Given the listing below, write out exactly the lines starting with the line that has "collector methods [Describe]" and going on through the line that has "on is the list", both kept.

### SUPPLIED MATERIAL
────────────────────
(** * OpenVPN exporter: the status-document parsers

    A shallow embedding of [exporters/openvpn_exporter.go]: the format
    detector [collectStatusFromReader], the three dialect parsers
    ([collectServerStatusFromReader] for versions 2 and 3,
    [collectServerStatusFromReaderV4], [collectClientStatusFromReader]) and
    the label de-duplication helpers [contains] and [subslice], and the
    collector methods [Describe] and [Collect] with [collectStatusFromFile].

    Go maps are finite maps ([gmap]); the channel the parsers send metrics
    on is the list of metrics sent, in order; a parser returns that list
    together with its [error] result ([None] is Go's [nil]). *)

From Stdlib Require Import ZArith Ascii String List Lia.
From stdpp Require Import gmap strings list fin_maps.

Open Scope string_scope.
Open Scope list_scope.

(** ** The pieces of Go's [strings], [bytes] and [bufio] the parsers call *)

Module strings.

(** [strings.HasPrefix(s, prefix)], also [bytes.HasPrefix]. *)
Fixpoint HasPrefix (s prefix : string) {struct prefix} : bool :=
  match prefix, s with
  | EmptyString, _ => true
  | String _ _, EmptyString => false
  | String p prefix', String c s' => Ascii.eqb c p && HasPrefix s' prefix'
  end.

(** [strings.Contains(s, substr)]. *)
Fixpoint Contains (s substr : string) : bool :=
  HasPrefix s substr ||
  match s with
  | EmptyString => false
  | String _ s' => Contains s' substr
  end.

(** [strings.Split(s, sep)] for a one-byte separator, which is what both
    callers pass ([","] and the tab): the fields between the occurrences
    of [sep], always at least one field. *)
Fixpoint Split (s : string) (sep : ascii) : list string :=
  match s with
  | EmptyString => [EmptyString]
  | String c s' =>
      if Ascii.eqb c sep then EmptyString :: Split s' sep
      else match Split s' sep with
           | [] => [String c EmptyString]
           | f :: fs => String c f :: fs
           end
  end.

(** The first [n] bytes of [s] (all of [s] when it is shorter). *)
Fixpoint first_bytes (n : nat) (s : string) : string :=
  match n, s with
  | S n', String c s' => String c (first_bytes n' s')
  | _, _ => EmptyString
  end.

End strings.

Definition tab : ascii := ascii_of_nat 9.
Definition newline : ascii := ascii_of_nat 10.
Definition carriage_return : ascii := ascii_of_nat 13.

(** The literal [TITLE] followed by a tab. *)
Definition tabTitle : string :=
  String "T" (String "I" (String "T" (String "L" (String "E" (String tab EmptyString))))).

(** The errors the parsers return.  Each carries what the Go error value
    is built from. *)
Inductive error : Type :=
  | UnexpectedFileContents (buf : string)
      (* fmt.Errorf("unexpected file contents: %q", buf) *)
  | ShouldBePrecededByHeaders (key : string)
      (* fmt.Errorf("%s should be preceded by HEADERS", fields[0]) *)
  | DifferentNumberOfColumns (key : string)
      (* fmt.Errorf("HEADER for %s describes a different number of columns", fields[0]) *)
  | UnsupportedKey (key : string)
      (* fmt.Errorf("unsupported key: %q", fields[0]) *)
  | NumError (num : string)
      (* the *strconv.NumError of strconv.ParseFloat *)
  | TimeParseError (layout value : string)
      (* the *time.ParseError of time.Parse and time.ParseInLocation *)
  | ReadError (msg : string)
      (* whatever the underlying reader failed with *)
  | ErrTooLong.
      (* bufio.ErrTooLong, "bufio.Scanner: token too long" *)

Module bufio.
────────────────────
### FINISHED TASK
    collector methods [Describe] and [Collect] with [collectStatusFromFile].

    Go maps are finite maps ([gmap]); the channel the parsers send metrics
    on is the list of metrics sent, in order; a parser returns that list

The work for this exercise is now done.